§ **Records contained in a dataset**
------------------------------------------------

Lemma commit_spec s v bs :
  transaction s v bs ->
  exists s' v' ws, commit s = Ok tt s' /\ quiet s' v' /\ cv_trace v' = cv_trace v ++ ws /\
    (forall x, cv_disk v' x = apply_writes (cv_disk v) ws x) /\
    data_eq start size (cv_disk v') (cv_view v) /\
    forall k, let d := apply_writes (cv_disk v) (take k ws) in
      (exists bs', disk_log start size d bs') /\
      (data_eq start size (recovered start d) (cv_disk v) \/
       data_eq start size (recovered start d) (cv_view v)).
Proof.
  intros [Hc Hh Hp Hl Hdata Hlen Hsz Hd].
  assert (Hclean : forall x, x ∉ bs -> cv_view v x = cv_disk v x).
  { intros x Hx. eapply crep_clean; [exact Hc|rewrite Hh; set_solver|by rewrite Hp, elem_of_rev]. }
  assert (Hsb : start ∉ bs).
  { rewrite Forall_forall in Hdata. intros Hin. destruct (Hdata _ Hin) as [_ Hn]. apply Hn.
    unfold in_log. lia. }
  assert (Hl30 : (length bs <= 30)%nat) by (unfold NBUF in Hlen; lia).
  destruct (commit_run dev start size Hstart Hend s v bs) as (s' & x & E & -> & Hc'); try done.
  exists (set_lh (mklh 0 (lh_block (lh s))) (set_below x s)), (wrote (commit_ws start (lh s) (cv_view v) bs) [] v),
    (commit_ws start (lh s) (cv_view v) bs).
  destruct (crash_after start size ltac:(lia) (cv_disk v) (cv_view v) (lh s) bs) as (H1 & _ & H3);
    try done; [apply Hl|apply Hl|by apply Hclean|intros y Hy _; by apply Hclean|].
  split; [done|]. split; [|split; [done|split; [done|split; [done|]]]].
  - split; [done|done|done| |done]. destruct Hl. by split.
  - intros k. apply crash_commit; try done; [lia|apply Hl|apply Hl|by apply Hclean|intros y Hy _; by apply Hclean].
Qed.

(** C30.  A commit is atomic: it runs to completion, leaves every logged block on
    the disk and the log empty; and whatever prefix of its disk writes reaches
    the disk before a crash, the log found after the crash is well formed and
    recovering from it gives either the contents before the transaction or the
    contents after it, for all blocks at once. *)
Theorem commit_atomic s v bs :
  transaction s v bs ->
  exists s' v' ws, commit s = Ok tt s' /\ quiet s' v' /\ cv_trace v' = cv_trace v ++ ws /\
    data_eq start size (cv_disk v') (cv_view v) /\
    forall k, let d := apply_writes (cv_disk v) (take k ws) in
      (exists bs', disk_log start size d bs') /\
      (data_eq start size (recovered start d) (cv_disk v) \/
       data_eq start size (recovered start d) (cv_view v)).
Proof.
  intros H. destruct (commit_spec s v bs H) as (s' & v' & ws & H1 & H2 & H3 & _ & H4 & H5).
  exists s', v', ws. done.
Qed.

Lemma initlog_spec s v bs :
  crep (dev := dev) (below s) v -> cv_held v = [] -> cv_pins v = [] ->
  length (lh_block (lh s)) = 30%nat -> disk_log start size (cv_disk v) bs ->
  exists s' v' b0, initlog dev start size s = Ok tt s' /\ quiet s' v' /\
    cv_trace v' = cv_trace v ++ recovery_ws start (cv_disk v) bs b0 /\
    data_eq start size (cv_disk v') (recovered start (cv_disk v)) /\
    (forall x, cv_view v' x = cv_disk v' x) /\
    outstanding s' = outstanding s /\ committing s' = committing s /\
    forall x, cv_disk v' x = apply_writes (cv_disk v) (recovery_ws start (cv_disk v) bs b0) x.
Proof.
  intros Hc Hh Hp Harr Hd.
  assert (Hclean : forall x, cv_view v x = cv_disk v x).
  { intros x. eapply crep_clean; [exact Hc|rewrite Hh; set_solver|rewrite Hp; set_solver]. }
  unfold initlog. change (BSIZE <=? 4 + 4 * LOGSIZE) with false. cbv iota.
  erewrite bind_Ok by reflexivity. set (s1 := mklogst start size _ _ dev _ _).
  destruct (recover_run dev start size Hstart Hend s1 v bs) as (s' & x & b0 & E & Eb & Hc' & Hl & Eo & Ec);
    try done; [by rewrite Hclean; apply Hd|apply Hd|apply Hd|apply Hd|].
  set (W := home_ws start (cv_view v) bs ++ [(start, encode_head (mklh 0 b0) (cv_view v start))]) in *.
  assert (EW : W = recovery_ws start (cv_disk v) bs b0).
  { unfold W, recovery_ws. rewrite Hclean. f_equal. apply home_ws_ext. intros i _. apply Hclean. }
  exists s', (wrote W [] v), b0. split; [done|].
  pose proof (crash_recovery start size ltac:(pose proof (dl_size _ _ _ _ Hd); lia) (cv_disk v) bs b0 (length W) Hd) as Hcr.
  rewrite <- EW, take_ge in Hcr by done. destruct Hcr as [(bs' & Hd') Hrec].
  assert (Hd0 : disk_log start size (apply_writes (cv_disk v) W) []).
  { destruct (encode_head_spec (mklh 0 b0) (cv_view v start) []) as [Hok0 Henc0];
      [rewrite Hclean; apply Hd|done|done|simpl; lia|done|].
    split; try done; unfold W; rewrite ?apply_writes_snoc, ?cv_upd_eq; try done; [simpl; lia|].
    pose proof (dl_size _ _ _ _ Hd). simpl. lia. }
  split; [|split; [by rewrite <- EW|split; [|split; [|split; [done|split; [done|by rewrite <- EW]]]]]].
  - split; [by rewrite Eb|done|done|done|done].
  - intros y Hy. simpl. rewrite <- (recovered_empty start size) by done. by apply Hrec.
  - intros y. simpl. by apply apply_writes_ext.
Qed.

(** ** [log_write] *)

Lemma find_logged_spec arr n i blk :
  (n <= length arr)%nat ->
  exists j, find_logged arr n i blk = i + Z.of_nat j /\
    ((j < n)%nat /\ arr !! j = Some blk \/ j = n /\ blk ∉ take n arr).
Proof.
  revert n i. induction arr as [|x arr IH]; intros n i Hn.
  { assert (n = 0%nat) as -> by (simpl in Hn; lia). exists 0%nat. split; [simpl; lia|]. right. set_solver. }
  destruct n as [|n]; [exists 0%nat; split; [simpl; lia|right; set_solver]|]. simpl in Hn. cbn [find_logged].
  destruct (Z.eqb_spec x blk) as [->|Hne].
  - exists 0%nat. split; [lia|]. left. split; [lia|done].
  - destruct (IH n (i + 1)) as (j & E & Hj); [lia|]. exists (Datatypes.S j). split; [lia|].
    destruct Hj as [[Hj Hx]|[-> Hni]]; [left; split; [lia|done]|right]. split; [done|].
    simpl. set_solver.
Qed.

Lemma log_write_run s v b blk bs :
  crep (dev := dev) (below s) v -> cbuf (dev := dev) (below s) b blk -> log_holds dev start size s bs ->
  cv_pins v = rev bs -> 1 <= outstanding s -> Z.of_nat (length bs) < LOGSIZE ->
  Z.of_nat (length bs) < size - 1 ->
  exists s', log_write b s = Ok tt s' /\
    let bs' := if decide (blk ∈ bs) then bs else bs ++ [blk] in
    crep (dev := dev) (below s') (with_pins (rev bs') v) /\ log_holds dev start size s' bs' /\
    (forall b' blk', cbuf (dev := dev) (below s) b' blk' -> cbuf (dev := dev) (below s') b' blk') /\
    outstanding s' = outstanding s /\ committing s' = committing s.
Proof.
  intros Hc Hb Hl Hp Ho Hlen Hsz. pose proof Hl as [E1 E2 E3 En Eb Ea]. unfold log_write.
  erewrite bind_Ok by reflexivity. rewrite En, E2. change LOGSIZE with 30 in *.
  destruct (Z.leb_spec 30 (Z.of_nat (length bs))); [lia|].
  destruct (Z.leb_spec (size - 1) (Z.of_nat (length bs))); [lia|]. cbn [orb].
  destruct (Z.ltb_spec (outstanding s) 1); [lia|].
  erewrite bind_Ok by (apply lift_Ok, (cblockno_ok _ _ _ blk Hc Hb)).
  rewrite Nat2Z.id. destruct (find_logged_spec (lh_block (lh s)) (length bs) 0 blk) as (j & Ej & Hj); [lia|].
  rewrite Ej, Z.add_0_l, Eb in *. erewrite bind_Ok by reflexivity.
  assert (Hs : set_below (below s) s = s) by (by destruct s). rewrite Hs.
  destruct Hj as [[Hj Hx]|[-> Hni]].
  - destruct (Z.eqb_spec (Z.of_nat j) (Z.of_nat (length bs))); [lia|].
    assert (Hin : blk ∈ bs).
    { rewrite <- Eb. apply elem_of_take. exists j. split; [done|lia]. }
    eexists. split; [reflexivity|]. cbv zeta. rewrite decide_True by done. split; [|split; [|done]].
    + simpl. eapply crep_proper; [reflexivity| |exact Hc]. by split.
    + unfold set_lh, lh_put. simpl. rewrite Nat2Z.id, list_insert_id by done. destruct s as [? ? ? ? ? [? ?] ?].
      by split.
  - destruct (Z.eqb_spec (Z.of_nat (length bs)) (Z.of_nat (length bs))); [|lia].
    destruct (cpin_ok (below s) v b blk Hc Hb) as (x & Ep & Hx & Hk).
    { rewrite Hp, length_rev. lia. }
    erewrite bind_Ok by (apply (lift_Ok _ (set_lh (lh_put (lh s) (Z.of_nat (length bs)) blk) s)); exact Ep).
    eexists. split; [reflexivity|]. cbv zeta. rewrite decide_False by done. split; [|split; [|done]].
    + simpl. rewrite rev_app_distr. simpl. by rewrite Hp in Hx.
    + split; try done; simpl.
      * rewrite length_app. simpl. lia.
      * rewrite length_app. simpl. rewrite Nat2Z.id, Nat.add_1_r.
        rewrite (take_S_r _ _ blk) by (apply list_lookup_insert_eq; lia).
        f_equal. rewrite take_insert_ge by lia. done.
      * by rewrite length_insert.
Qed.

------------------------------------------------

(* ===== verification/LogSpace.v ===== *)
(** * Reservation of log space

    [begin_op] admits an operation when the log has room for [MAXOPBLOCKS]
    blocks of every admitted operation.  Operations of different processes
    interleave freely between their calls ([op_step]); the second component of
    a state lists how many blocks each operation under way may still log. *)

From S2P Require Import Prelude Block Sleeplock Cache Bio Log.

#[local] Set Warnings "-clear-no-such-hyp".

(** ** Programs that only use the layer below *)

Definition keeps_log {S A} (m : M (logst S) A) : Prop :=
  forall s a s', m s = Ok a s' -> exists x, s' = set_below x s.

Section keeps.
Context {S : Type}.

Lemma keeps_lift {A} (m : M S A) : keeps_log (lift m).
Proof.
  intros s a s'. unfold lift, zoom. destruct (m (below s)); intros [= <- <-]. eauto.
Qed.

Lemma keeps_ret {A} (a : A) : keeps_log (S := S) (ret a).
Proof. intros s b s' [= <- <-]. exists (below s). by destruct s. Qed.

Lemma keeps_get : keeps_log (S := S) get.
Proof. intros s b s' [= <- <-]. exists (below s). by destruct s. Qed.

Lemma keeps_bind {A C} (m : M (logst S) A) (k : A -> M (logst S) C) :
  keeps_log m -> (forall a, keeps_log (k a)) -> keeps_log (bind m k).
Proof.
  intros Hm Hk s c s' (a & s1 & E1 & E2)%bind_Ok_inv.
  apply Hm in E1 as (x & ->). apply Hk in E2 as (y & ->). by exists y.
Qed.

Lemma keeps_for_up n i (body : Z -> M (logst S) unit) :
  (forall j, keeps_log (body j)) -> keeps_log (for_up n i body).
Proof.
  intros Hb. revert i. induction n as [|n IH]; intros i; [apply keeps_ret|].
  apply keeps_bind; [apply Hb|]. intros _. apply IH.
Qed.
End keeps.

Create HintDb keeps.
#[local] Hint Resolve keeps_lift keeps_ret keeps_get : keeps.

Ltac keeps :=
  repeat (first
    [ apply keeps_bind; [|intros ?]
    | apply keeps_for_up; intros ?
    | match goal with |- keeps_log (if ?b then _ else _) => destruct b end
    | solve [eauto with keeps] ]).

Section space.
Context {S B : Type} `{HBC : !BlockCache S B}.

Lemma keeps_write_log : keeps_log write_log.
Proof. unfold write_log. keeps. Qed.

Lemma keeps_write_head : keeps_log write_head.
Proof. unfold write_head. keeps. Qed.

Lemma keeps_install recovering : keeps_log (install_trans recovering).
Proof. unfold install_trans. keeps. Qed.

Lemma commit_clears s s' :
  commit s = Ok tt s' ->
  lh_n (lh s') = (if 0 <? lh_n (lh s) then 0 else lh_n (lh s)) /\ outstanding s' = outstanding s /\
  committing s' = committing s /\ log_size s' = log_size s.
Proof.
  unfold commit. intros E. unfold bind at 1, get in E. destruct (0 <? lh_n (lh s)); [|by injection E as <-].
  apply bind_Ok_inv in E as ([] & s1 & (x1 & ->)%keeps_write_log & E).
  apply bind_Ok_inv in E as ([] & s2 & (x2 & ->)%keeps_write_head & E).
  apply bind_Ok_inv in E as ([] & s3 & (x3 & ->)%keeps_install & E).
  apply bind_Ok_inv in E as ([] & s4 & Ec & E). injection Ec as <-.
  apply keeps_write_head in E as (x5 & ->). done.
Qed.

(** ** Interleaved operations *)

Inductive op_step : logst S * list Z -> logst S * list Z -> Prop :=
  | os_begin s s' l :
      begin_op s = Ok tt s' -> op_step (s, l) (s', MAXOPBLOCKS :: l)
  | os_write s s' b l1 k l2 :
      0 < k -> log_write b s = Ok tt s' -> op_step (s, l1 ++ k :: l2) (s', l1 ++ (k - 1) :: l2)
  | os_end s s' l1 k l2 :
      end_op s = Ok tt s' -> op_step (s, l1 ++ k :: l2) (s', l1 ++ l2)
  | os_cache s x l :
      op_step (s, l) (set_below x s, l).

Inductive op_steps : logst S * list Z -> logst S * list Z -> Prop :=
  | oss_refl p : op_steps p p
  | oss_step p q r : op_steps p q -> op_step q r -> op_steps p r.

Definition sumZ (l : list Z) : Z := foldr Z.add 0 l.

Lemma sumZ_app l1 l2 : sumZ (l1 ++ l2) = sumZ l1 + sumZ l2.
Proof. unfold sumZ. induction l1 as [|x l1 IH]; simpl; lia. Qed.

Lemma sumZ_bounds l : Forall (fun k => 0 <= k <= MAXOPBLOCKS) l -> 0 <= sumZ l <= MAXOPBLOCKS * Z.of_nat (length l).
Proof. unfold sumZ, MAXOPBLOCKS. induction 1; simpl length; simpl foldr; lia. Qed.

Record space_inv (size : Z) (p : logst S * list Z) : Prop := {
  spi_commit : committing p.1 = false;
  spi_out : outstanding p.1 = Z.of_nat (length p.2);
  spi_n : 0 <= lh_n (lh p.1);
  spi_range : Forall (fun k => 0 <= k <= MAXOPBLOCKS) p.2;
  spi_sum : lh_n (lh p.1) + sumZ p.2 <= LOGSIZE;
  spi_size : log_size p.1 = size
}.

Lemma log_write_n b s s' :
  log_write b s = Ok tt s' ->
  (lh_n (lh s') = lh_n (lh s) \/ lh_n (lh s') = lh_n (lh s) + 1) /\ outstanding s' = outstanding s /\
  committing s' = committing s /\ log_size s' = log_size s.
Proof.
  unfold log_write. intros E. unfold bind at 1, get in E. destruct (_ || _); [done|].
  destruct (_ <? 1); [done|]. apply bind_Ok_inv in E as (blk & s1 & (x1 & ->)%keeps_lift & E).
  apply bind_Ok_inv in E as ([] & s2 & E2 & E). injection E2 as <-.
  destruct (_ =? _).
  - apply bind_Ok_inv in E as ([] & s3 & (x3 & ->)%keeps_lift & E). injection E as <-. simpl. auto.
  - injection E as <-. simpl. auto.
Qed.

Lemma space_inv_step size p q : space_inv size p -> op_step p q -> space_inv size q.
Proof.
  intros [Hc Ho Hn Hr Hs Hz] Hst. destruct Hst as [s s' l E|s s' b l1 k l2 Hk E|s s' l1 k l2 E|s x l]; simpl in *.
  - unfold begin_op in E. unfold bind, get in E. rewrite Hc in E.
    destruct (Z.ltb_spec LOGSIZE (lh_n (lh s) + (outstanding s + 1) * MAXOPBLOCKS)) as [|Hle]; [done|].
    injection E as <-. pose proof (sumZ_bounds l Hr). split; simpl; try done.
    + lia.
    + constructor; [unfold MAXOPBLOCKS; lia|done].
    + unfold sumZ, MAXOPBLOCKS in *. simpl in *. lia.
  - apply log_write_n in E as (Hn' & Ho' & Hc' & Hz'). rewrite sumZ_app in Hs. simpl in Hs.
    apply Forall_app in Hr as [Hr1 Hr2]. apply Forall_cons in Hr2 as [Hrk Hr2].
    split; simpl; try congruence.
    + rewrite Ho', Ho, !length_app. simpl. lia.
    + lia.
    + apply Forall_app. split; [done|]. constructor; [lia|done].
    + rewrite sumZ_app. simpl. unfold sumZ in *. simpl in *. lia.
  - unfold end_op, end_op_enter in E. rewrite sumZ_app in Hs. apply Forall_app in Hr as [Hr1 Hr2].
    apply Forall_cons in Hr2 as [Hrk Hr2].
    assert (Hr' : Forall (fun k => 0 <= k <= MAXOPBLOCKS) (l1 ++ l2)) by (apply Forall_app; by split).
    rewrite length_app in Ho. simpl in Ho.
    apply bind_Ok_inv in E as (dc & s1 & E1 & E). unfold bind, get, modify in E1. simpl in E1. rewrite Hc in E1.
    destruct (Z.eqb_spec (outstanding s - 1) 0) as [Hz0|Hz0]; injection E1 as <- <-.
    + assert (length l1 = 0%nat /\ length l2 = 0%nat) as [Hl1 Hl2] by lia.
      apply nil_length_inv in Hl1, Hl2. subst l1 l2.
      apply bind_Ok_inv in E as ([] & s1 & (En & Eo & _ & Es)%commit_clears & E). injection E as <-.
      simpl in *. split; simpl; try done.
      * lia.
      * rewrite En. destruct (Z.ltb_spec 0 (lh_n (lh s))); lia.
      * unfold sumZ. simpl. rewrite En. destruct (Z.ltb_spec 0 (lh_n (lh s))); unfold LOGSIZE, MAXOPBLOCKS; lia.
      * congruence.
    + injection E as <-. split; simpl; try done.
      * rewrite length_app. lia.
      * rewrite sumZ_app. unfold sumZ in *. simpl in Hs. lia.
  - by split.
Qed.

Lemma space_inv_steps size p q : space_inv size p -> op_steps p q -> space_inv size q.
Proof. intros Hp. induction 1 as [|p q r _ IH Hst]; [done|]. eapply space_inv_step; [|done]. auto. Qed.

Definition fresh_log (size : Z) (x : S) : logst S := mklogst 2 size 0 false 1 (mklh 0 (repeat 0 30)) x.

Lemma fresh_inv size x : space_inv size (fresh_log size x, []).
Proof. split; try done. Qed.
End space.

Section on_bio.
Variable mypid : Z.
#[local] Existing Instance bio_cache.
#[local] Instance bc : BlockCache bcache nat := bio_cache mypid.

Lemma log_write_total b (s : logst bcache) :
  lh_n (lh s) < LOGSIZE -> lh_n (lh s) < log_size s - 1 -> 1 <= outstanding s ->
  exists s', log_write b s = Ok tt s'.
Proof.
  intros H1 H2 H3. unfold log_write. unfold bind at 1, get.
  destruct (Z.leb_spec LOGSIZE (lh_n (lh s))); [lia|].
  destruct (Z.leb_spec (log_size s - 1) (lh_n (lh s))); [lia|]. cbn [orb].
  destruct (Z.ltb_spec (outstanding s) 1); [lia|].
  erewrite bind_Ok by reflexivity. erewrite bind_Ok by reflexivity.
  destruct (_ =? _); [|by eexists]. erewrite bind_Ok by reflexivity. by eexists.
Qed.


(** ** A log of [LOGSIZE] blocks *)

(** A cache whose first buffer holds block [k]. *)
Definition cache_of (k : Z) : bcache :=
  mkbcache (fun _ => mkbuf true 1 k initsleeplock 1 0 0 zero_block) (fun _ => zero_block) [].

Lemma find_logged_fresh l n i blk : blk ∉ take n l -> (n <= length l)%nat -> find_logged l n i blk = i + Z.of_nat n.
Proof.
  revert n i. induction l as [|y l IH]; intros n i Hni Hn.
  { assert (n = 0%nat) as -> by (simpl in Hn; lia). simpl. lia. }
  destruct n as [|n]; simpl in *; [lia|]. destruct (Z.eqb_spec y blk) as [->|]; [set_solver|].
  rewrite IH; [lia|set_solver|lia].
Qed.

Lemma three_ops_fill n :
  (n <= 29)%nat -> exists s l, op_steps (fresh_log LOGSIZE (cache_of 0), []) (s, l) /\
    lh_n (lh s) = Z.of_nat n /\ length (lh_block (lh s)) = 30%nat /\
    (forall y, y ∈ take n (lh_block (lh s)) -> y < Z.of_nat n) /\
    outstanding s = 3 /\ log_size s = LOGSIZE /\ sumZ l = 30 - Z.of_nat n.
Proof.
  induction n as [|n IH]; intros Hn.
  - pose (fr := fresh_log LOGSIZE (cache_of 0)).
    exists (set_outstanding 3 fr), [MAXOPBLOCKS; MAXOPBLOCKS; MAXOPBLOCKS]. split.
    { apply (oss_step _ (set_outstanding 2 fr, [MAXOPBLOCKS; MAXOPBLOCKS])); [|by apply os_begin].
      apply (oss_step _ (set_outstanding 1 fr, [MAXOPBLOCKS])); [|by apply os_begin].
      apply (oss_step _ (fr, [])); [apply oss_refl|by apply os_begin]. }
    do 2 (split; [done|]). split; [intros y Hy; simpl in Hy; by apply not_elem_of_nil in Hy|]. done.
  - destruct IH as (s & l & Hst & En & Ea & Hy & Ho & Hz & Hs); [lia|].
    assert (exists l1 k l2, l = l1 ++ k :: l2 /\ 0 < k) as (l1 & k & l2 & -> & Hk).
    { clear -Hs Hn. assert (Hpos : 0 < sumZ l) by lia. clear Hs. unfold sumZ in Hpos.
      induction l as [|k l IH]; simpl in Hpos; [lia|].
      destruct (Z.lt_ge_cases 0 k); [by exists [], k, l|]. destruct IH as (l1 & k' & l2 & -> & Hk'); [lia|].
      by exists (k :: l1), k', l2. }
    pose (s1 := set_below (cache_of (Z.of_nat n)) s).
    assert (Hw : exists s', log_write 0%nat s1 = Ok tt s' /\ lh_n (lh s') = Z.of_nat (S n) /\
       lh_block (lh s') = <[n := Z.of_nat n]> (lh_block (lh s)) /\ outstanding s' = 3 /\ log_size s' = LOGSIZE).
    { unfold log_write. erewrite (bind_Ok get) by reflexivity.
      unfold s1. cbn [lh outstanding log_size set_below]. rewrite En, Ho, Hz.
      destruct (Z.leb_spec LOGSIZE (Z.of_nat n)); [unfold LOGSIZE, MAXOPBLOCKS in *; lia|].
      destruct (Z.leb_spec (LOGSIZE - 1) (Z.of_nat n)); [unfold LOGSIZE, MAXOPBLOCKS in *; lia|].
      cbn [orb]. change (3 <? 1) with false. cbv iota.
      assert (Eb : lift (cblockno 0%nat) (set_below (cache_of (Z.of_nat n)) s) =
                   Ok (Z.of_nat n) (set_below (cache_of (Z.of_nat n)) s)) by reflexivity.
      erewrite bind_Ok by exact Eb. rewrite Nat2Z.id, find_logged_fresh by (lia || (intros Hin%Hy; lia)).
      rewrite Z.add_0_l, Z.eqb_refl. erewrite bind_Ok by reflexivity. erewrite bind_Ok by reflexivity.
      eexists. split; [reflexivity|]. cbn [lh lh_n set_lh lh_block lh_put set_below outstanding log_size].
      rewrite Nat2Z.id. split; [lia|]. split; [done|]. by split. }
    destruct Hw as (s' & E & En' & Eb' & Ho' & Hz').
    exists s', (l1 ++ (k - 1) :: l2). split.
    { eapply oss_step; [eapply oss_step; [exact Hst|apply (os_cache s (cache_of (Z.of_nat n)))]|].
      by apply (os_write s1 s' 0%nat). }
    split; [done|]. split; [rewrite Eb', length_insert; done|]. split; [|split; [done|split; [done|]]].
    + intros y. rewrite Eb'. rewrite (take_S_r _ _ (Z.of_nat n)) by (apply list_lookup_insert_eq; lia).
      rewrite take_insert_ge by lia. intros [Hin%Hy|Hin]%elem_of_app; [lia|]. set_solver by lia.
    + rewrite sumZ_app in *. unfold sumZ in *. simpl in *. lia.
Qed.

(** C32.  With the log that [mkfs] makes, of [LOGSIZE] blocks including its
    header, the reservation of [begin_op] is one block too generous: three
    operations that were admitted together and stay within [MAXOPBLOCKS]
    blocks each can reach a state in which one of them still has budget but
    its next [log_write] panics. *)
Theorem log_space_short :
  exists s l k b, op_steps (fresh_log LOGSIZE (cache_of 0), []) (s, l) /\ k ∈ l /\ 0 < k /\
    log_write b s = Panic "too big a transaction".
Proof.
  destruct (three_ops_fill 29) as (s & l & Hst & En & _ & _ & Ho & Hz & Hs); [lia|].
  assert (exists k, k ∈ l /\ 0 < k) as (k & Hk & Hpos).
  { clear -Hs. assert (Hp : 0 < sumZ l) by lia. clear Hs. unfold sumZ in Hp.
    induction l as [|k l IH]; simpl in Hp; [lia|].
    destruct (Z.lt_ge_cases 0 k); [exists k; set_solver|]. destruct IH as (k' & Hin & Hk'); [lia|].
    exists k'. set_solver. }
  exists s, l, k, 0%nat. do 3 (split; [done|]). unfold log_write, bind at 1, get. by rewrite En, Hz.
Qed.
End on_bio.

------------------------------------------------

Exactly the lines above from the one with "Lemma sumZ_app l1" to the one with "unfold log_write. intros", both included, are to be quoted; leave the rest out.

Lemma sumZ_app l1 l2 : sumZ (l1 ++ l2) = sumZ l1 + sumZ l2.
Proof. unfold sumZ. induction l1 as [|x l1 IH]; simpl; lia. Qed.

Lemma sumZ_bounds l : Forall (fun k => 0 <= k <= MAXOPBLOCKS) l -> 0 <= sumZ l <= MAXOPBLOCKS * Z.of_nat (length l).
Proof. unfold sumZ, MAXOPBLOCKS. induction 1; simpl length; simpl foldr; lia. Qed.

Record space_inv (size : Z) (p : logst S * list Z) : Prop := {
  spi_commit : committing p.1 = false;
  spi_out : outstanding p.1 = Z.of_nat (length p.2);
  spi_n : 0 <= lh_n (lh p.1);
  spi_range : Forall (fun k => 0 <= k <= MAXOPBLOCKS) p.2;
  spi_sum : lh_n (lh p.1) + sumZ p.2 <= LOGSIZE;
  spi_size : log_size p.1 = size
}.

Lemma log_write_n b s s' :
  log_write b s = Ok tt s' ->
  (lh_n (lh s') = lh_n (lh s) \/ lh_n (lh s') = lh_n (lh s) + 1) /\ outstanding s' = outstanding s /\
  committing s' = committing s /\ log_size s' = log_size s.
Proof.
  unfold log_write. intros E. unfold bind at 1, get in E. destruct (_ || _); [done|].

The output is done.